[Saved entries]
(** ** Minimized clients *)

(** C9 fails on the code. Minimizing clients 1 and 2 under a bar of height 12 leaves them as
    strips of 50 by 20 at x = 0 and x = 50; restoring client 1 then asks
    for client 2 the rectangle 50 by 10, and leaves it at 50 by 12 (the
    bar height), not 50 by 20. *)
Theorem restore_strip_height :
  exists s1 s2 s3,
    minimize sample_cfg (Some 1%nat) small_bar_state = Some (tt, s1)
    /\ minimize sample_cfg (Some 2%nat) s1 = Some (tt, s2)
    /\ client_has 1%nat (fun v => geometry v = (0, 12, 50, 20)) s2
    /\ client_has 2%nat (fun v => geometry v = (50, 12, 50, 20)) s2
    /\ restore sample_cfg (Some 1%nat) s2 = Some (tt, s3)
    /\ client_has 2%nat (fun v => truthy (Client.isminimized v) = true
                                  /\ geometry v = (0, 12, 50, 12)) s3
    /\ In (EvResize 2%nat 0 12 50 10 0) (Plug.xlog s3).
Proof.
  eexists. eexists. eexists.
  split; [vm_compute; reflexivity|].
  split; [vm_compute; reflexivity|].
  split; [eexists; split; [vm_compute; reflexivity | reflexivity]|].
  split; [eexists; split; [vm_compute; reflexivity | reflexivity]|].
  split; [vm_compute; reflexivity|].
  split; [eexists; split; [vm_compute; reflexivity | split; reflexivity]|].
  vm_compute. tauto.
Qed.

(** ** Size hints *)

Section SizeHints.

Variable cfg : Config.

Lemma resizeclient_run c x y w h s v :
  Plug.client_heap s !! c = Some v ->
  resizeclient c x y w h s = Some (tt, resizeclient_state c x y w h v s).
Proof.
  intros Hv.
  assert (defined (resizeclient c x y w h) s) as [[[] s'] Hrun].
  { unfold resizeclient, configure, defined, upd_client, emit, modify, client,
      mbind, M_bind, bind.
    rewrite Hv. plug_simpl. rewrite lookup_insert_eq. plug_simpl.
    rewrite lookup_insert_eq. eexists. reflexivity. }
  rewrite Hrun. f_equal. f_equal.
  refine (post_resizeclient c x y w h s (fun _ s' => s' = _) _ tt s' Hrun).
  intros v0 Hv0. simplify_eq. reflexivity.
Qed.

Requirement. Return only those lines of the records that contain the string "eexists".

Finished exercise.
  eexists. eexists. eexists.
  split; [eexists; split; [vm_compute; reflexivity | reflexivity]|].
  split; [eexists; split; [vm_compute; reflexivity | reflexivity]|].
  split; [eexists; split; [vm_compute; reflexivity | split; reflexivity]|].
    rewrite lookup_insert_eq. eexists. reflexivity. }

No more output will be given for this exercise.